# [THE TASK]
The answer must consist of every line from the data that holds "readings".

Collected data
(* ===== verification/Loopback.v ===== *)
(** * The client over the server

    A network that is a link to one server connection: what the client writes
    the connection reads as one chunk, and what it answers the client reads.
    Over it, sequences of client calls implement the map. *)

From S2P Require Import Prelude Decimal Errors KVEngine RespClient RespClientThms RespParser RespParserThms RespThms.
From S2P Require Import Observation F64 Metrics Server ServerSpec ServerThms EndToEnd Pool Client PoolThms ClientThms.
From Stdlib Require Import Sorting.Sorted.

Section loopback.
Context `{Profile} `{KVEngineLaws E} (clock : nat -> Instant) (wall : nat -> SystemTime).

Abbreviation link := (World E * (RespParser * bytes))%type.

Definition set_out (out : bytes) (w : World E) : World E :=
  mkWorld (w_engine w) (w_metrics w) (w_log w) (w_ticks w) out (w_writes w).

Definition no_fault (_ : nat) : option nat := None.

Definition loopback : Network link unit := {|
  net_parse_addr _ := true;
  net_connect _ _ := mret tt;
  net_set_read_timeout _ _ := mret tt;
  net_set_write_timeout _ _ := mret tt;
  net_set_nodelay _ := mret tt;
  net_write_all _ buf := fun st => (Val tt, snd (read_loop clock wall no_fault [buf] (Ok tt) st));
  net_flush _ := mret tt;
  net_reader _ st := mkReader (w_out (fst st)) None;
  net_set_reader _ r st := (set_out (r_data r) (fst st), snd st);
  net_buffered _ st := w_out (fst st);
  net_set_nonblocking _ _ := mret tt;
  net_peek _ := fun st => match w_out (fst st) with [] => (Err WouldBlock, st) | _ => (Val 1, st) end
|}.

#[local] Existing Instance loopback.

(** Between two calls: the parser is at the start of a command and everything
    the server wrote has been read. *)
Definition quiet (st : link) : Prop :=
  w_out (fst st) = [] /\ snd (snd st) = [] /\ p_state (fst (snd st)) = ArrayLen /\ (0 <= p_bulk_len (fst (snd st)))%Z.

Lemma quiet_healthy c st : quiet st -> is_healthy c st = (Val true, st).
Proof.
  intros (Ho & _). unfold is_healthy, try_call, catch, mbind, M_bind, gets. simpl. rewrite Ho. simpl.
  by rewrite Ho.
Qed.

Lemma quiet_acquire config p st :
  quiet st -> pool_ok config 0 p -> (1 <= max_total config)%Z ->
  exists c p', acquire config (p, st) = (Val c, (p', st)) /\ pool_ok config 1 p'.
Proof.
  intros Hq Hok Hmax. unfold acquire. rewrite bind_gets. cbn [acquire_loop].
  pose proof (pop_idle_ok config 0 p Hok) as Hpop. destruct (pop_idle p) as [[c|] p1] eqn:Ep;
    rewrite (bind_val _ _ _ _ _ (on_pool_run _ p st _ _ Ep)).
  - rewrite (bind_val _ _ _ _ _ (probe_run c p1 st true st (quiet_healthy c st Hq))). eauto.
  - subst p1. pose proof (try_reserve_ok config 0 p Hok) as Hres.
    destruct (try_reserve config p) as [[] p1] eqn:Er; rewrite (bind_val _ _ _ _ _ (on_pool_run _ p st _ _ Er)).
    + cbn [negb]. rewrite bind_catch. unfold on_net, conn_connect, connect_stream. simpl.
      destruct (read_timeout config), (write_timeout config); simpl; eauto.
    + exfalso. destruct Hres as [_ Hres]. unfold pop_idle in Ep. destruct Hok as [Ht _ _].
      destruct (idle p); [simpl in Ht; lia|done].
Qed.

Lemma command_arg_fits args : in_memory (enc_command args) -> small_args args.
Proof.
  unfold in_memory, enc_command, enc_args. intros Hm. rewrite !length_app in Hm.
  assert (Hl : forall l, length l <= length (concat (enc_arg <$> l))
    /\ Forall (fun a => length a <= length (concat (enc_arg <$> l))) l).
  { induction l as [|a l [IH1 IH2]]; [by split|]. rewrite fmap_cons. cbn [concat length].
    rewrite length_app. unfold enc_arg at 1 3. rewrite !length_app. simpl length. split; [lia|].
    constructor; [lia|]. eapply Forall_impl; [exact IH2|]. simpl. lia. }
  destruct (Hl args) as [H1l H2l]. split; [unfold u64_max, u64_modulus; lia|].
  eapply Forall_impl; [exact H2l|]. simpl. unfold u64_max, u64_modulus. lia.
Qed.

(** The server serves the one command written to it. *)
Lemma read_loop_one args w w1 p :
  p_state p = ArrayLen -> (0 <= p_bulk_len p)%Z -> in_memory (enc_command args) ->
  handle_request clock wall no_fault args w = (Val tt, w1) ->
  exists bl, (0 <= bl)%Z /\
    read_loop clock wall no_fault [enc_command args] (Ok tt) (w, (p, []))
    = (Val tt, (w1, (mkParser ArrayLen [] 0 bl, []))).
Proof.
  intros Hst Hbl Hm Hh.
  destruct (parse_command_run p args [] Hst Hbl ltac:(by rewrite app_nil_r)) as (bl & Hb & Ep).
  rewrite app_nil_r in Ep. exists bl. split; [done|].
  cbn [read_loop]. rewrite bind_modify. cbn [bm_put list_bytes_mut app].
  assert (1 <= length (enc_command args)) as Hlen by (unfold enc_command; rewrite !length_app; simpl; lia).
  rewrite bool_decide_false by lia. rewrite bind_gets. cbn [snd bm_bytes list_bytes_mut].
  destruct (length (enc_command args)) as [|fuel]; [lia|].
  assert (Hs : serve_buffer clock wall no_fault (S (S fuel)) (w, (p, enc_command args))
    = (Val MoreInput, (w1, (mkParser ArrayLen [] 0 bl, [])))).
  { assert (Hn1 : parse_next (w, (p, enc_command args)) = (Val (Ok (Some args)), (w, (mkParser ArrayLen [] 0 bl, []))))
      by (unfold parse_next; by rewrite Ep).
    cbn [serve_buffer]. rewrite (bind_val _ _ _ _ _ Hn1).
    assert (Hw : in_world (handle_request clock wall no_fault args) (w, (mkParser ArrayLen [] 0 bl, ([] : bytes)))
      = (Val tt, (w1, (mkParser ArrayLen [] 0 bl, [])))) by (unfold in_world; by rewrite Hh).
    rewrite (bind_val _ _ _ _ _ Hw). done. }
  by rewrite (bind_val _ _ _ _ _ Hs).
Qed.

(** Entries of 63-bit deadlines and lengths. *)
Definition store_ok (m : store) : Prop :=
  deadlines_fit m /\ forall k x, m !! k = Some x -> (Z.of_nat (length (fst x)) <= i64_max)%Z.

Lemma store_ok_sub m m' : m' ⊆ m -> store_ok m -> store_ok m'.
Proof.
  intros Hs [Hd Hv]. split; [by eapply deadlines_sub|]. intros k x Hk. eapply Hv, lookup_weaken; [exact Hk|done].
Qed.

Context (Hclock : forall i, (0 <= clock i)%Z).

Definition op_ok (o : Op) : Prop :=
  op_duration o /\ in_memory (enc_command (op_args o)) /\ command_fits clock (op_command o).

Lemma arg_length args a : in_memory (enc_command args) -> a ∈ args -> (Z.of_nat (length a) <= i64_max)%Z.
Proof.
  unfold in_memory, enc_command, enc_args, i64_max. rewrite !length_app. intros Hm Ha.
  apply list_elem_of_split in Ha as (l1 & l2 & ->).
  rewrite fmap_app, fmap_cons, concat_app, length_app in Hm. cbn [concat] in Hm. rewrite length_app in Hm.
  unfold enc_arg at 2 in Hm. rewrite !length_app in Hm. lia.
Qed.

Lemma op_serves b mt t0 o m v m' :
  op_ok o -> serves b mt [clock t0] (op_command o) m v m' -> store_ok m ->
  value_wf 1 v /\ store_ok m'.
Proof.
  intros (Hd & Hm & Hf) Hs [Hdl Hv].
  assert (Hwf : value_wf 1 v).
  { destruct o; inversion Hs; subst; try done; try (by apply no_lf); cbn [value_wf].
    - unfold m_live. destruct (m !! k) as [[x d]|] eqn:Hk; [|done]. pose proof (Hv k _ Hk).
      by destruct (passed (clock t0) d).
    - simpl. unfold i64_max. case_bool_decide; lia.
    - unfold i64_max. case_match; lia.
    - pose proof (ttl_number_range (clock t0) k m (Hclock _) Hdl). unfold i64_max. lia. }
  split; [done|]. split.
  - eapply (serves_deadlines clock b mt t0 1); [exact Hs|exact Hf|done].
  - intros k' x Hk'. destruct o as [k|k v0|k v0 d|k|k d|k]; inversion Hs; subst.
    + eapply Hv, lookup_weaken; [exact Hk'|apply m_touch_sub].
    + eapply (lookup_weaken _ (<[k := (v0, None)]> m)) in Hk'; [|by eapply shrinks_sub].
      rewrite lookup_insert in Hk'. case_decide; [injection Hk' as <-|by eapply Hv].
      apply (arg_length _ v0 Hm). simpl. set_solver.
    + eapply (lookup_weaken _ (<[k := (v0, Some (clock t0 + from_secs (ttl_secs d))%Z)]> m)) in Hk'; [|by eapply shrinks_sub].
      rewrite lookup_insert in Hk'. case_decide; [injection Hk' as <-|by eapply Hv].
      apply (arg_length _ v0 Hm). simpl. set_solver.
    + eapply Hv, lookup_weaken; [exact Hk'|apply (m_del_sub [clock t0] [k] m)].
    + unfold m_expire in Hk'. destruct (m_live (clock t0) k m) as [[x0 d0]|] eqn:Hl; simpl in Hk'.
      * rewrite lookup_insert in Hk'. case_decide; [injection Hk' as <-|by eapply Hv].
        unfold m_live in Hl. destruct (m !! k) as [[x1 d1]|] eqn:Hk; [|done].
        destruct (passed (clock t0) d1); [done|]. injection Hl as <- <-. by apply (Hv k _ Hk).
      * eapply Hv, lookup_weaken; [exact Hk'|apply delete_subseteq].
    + eapply Hv, lookup_weaken; [exact Hk'|apply m_touch_sub].
Qed.

(** One request over the link. *)
Lemma link_exec b args m w p c :
  quiet (w, (p, [])) -> in_memory (enc_command args) -> kv_rep b (w_engine w) m -> command_fits clock (decode args) ->
  (forall t0 v m', serves b (record_request_start (w_metrics w)) (clock <$> seq t0 (readings (decode args))) (decode args) m v m' ->
    value_wf 1 v) ->
  exists v m' st' t0 c', conn_exec 1 args (c, (w, (p, []))) = (Val v, (c', st'))
    /\ serves b (record_request_start (w_metrics w)) (clock <$> seq t0 (readings (decode args))) (decode args) m v m'
    /\ kv_rep b (w_engine (fst st')) m' /\ quiet st' /\ w_ticks w <= t0 /\ t0 + readings (decode args) <= w_ticks (fst st').
Proof.
  intros (Ho & _ & Hst & Hbl) Hm Hr Hf Hwf.
  destruct (request_run clock wall no_fault b w m args Hr Hf)
    as (v & m' & w1 & t0 & E1 & Hs & Hr1 & Ht0 & Ht1 & Ho1 & _).
  cbn [fst snd] in *. cbn [no_fault] in E1, Ho1. rewrite Ho in Ho1. cbn [app] in Ho1.
  destruct (read_loop_one args w w1 p Hst Hbl Hm E1) as (bl & Hb & Eloop).
  destruct (read_response_back 1 v [] None (conn_line_buf c) (Hwf _ _ _ Hs)) as [buf Eread].
  rewrite app_nil_r in Eread.
  exists v, m', (set_out [] w1, (mkParser ArrayLen [] 0 bl, [])), t0,
    (mkConn (conn_stream c) buf (enc_command args)).
  split_and!; [|done|done|done|done|done].
  unfold conn_exec. rewrite (bind_val _ _ _ _ _ (clear_buf_run c _)).
  rewrite (bind_val _ _ _ _ _ (write_command_run _ _ _ _ (command_arg_fits args Hm))). rewrite bind_gets. cbn [conn_write_buf].
  unfold on_stream, map_err. cbn [net_write_all loopback net_flush]. unfold mbind at 1, M_bind at 1.
  cbn [conn_stream]. rewrite Eloop. cbn [snd]. unfold mbind at 1, M_bind at 1. cbn [mret M_ret].
  unfold conn_read_response. unfold mbind, M_bind. cbn [net_reader loopback fst conn_stream conn_line_buf].
  rewrite Ho1, Eread. done.
Qed.

(** One call of the client. *)
Lemma link_call b self o m p w pr :
  quiet (w, (pr, [])) -> pool_ok (client_pool self) 0 p -> (1 <= max_total (client_pool self))%Z ->
  op_ok o -> kv_rep b (w_engine w) m -> store_ok m ->
  exists m' p' w' pr' t0,
    client_call 1 self o (p, (w, (pr, [])))
      = (Val (reply_trunc (fst (m_exec (clock t0) (op_trunc o) m))), (p', (w', (pr', []))))
    /\ shrinks b (snd (m_exec (clock t0) (op_trunc o) m)) m' /\ kv_rep b (w_engine w') m' /\ store_ok m'
    /\ quiet (w', (pr', [])) /\ pool_ok (client_pool self) 0 p' /\ w_ticks w <= t0 < w_ticks w'.
Proof.
  intros Hq Hok Hmax Hop Hr Hst. pose proof Hop as (Hd & Hm & Hf).
  assert (Hdec : decode (op_args o) = op_command o) by (by apply decode_op).
  assert (Hread : readings (op_command o) = 1) by (by destruct o).
  destruct (quiet_acquire (client_pool self) p _ Hq Hok Hmax) as (c & p1 & Ea & Hok1).
  destruct (link_exec b (op_args o) m w pr c Hq Hm Hr) as (v & m' & [w' [pr' bb']] & t0 & c' & Ee & Hs & Hr' & Hq' & Ht0 & Ht1).
  { by rewrite Hdec. }
  { rewrite Hdec, Hread. intros t0 v m' Hs. exact (proj1 (op_serves b _ t0 o m v m' Hop Hs Hst)). }
  rewrite Hdec, Hread in Hs, Ht1. pose proof Hq' as (_ & Hbb & _). cbn [fst snd] in Hbb, Ht1, Hr'. subst bb'.
  destruct (op_serves _ _ _ _ _ _ _ Hop Hs Hst) as [_ Hst'].
  assert (Hx : exec_with_retry 1 self (op_args o) (p, (w, (pr, [])))
    = (Val v, (drop_pooled (client_pool self) true c' p1, (w', (pr', []))))).
  { unfold exec_with_retry. rewrite retry_unfold, Ea. unfold pooled_exec. by rewrite Ee. }
  destruct (client_call_run 1 self o b _ (clock t0) m v m' _ _ Hd (proj1 Hst) (Hclock _) Hs Hx) as [Ec Hsh].
  exists m', (drop_pooled (client_pool self) true c' p1), w', pr', t0.
  split_and!; try done; try lia. replace 0%Z with (1 - 1)%Z by lia. apply drop_pooled_ok; [lia|done].
Qed.

(** A sequence of calls, stopped by the first that fails. *)
Fixpoint client_run (self : KVClient) (ops : list Op) : M (PoolState unit * link) ClientError (list Reply) :=
  match ops with
  | [] => mret []
  | o :: ops' => r ← client_call 1 self o; rs ← client_run self ops'; mret (r :: rs)
  end.

Lemma link_run self ops : forall m p w pr,
  quiet (w, (pr, [])) -> pool_ok (client_pool self) 0 p -> (1 <= max_total (client_pool self))%Z ->
  Forall op_ok ops -> kv_rep false (w_engine w) m -> store_ok m ->
  exists idx s', client_run self ops (p, (w, (pr, [])))
      = (Val (reply_trunc <$> fst (m_run (zip (clock <$> idx) (op_trunc <$> ops)) m)), s')
    /\ length idx = length ops /\ Forall (fun i => w_ticks w <= i) idx /\ StronglySorted lt idx.
Proof.
  induction ops as [|o ops IH]; intros m p w pr Hq Hok Hmax Hops Hr Hst.
  { exists [], (p, (w, (pr, []))). split_and!; try done; constructor. }
  apply Forall_cons in Hops as [Ho Hops].
  destruct (link_call false self o m p w pr Hq Hok Hmax Ho Hr Hst)
    as (m' & p' & w' & pr' & t0 & Ec & Hsh & Hr' & Hst' & Hq' & Hok' & Ht0). simpl in Hsh. subst m'.
  destruct (IH _ p' w' pr' Hq' Hok' Hmax Hops Hr' Hst') as (idx & s' & Er & Hlen & Hall & Hsort).
  exists (t0 :: idx), s'. cbn [client_run]. rewrite (bind_val _ _ _ _ _ Ec), (bind_val _ _ _ _ _ Er).
  split_and!.
  - cbn [fmap list_fmap zip zip_with m_run]. destruct (m_exec (clock t0) (op_trunc o) m) as [r m1].
    cbn [snd]. by destruct (m_run _ m1).
  - simpl. by rewrite Hlen.
  - constructor; [lia|]. eapply Forall_impl; [exact Hall|]. simpl. lia.
  - constructor; [done|]. eapply Forall_impl; [exact Hall|]. simpl. lia.
Qed.

End loopback.

(** C1: over a link to one server connection on any lawful unbounded engine,
    with a pool that has room for a connection, every sequence of the client's
    storage calls whose deadlines the server's clock can represent and whose
    arguments the memory can hold succeeds, and its results are those of the map of keys to values and
    deadlines at increasing readings of the server's clock (durations in whole
    seconds): client pool, wire format, server and engine together implement
    the specification of the engine. *)
Theorem client_over_server_implements_map `{Profile} `{KVEngineLaws E} clock wall self ops (w : World E) m p :
  (forall i, 0 <= clock i)%Z -> kv_rep false (w_engine w) m -> store_ok m -> w_out w = [] ->
  pool_ok (client_pool self) 0 p -> (1 <= max_total (client_pool self))%Z -> Forall (op_ok clock) ops ->
  exists idx s', client_run clock wall self ops (p, (w, (parser_new, [])))
      = (Val (reply_trunc <$> fst (m_run (zip (clock <$> idx) (op_trunc <$> ops)) m)), s')
    /\ length idx = length ops /\ Forall (fun i => w_ticks w <= i) idx /\ StronglySorted lt idx.
Proof.
  intros Hc Hr Hst Ho Hok Hmax Hops. eapply link_run; try done.
Qed.

Lemma client_over_server_implements_map_witness :
  let ops := [OpSetTtl (lit "k") (lit "v") 2500000000; OpGet (lit "k"); OpTtl (lit "k"); OpDelete (lit "j")]%Z in
  exists idx s', client_run (H := release_profile) (H0 := engine0) clock0 clock0 (connect (lit "127.0.0.1:1")) ops
      (pool_new, (w0, (parser_new, [])))
      = (Val (reply_trunc <$> fst (m_run (zip (clock0 <$> idx) (op_trunc <$> ops)) ∅)), s')
    /\ length idx = length ops /\ Forall (fun i => 0 <= i) idx /\ StronglySorted lt idx.
Proof.
  intros ops. apply (client_over_server_implements_map (H := release_profile) (H0 := engine0) (H1 := laws0)
    clock0 clock0 (connect (lit "127.0.0.1:1")) ops w0 ∅ pool_new).
  - intros i. unfold clock0. lia.
  - exact w0_rep.
  - split; [intros k v t; by rewrite lookup_empty|intros k x; by rewrite lookup_empty].
  - reflexivity.
  - split; simpl; lia.
  - simpl. lia.
  - unfold ops. repeat (apply Forall_cons_2 || apply Forall_nil_2); (split; [|split]);
      first [exact I | exact (clock0_fits 2 ltac:(lia)) | vm_compute; reflexivity | vm_compute; split; discriminate].
Defined.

# [ANSWER AREA]
  (forall t0 v m', serves b (record_request_start (w_metrics w)) (clock <$> seq t0 (readings (decode args))) (decode args) m v m' ->
    /\ serves b (record_request_start (w_metrics w)) (clock <$> seq t0 (readings (decode args))) (decode args) m v m'
    /\ kv_rep b (w_engine (fst st')) m' /\ quiet st' /\ w_ticks w <= t0 /\ t0 + readings (decode args) <= w_ticks (fst st').
  assert (Hread : readings (op_command o) = 1) by (by destruct o).
    deadlines at increasing readings of the server's clock (durations in whole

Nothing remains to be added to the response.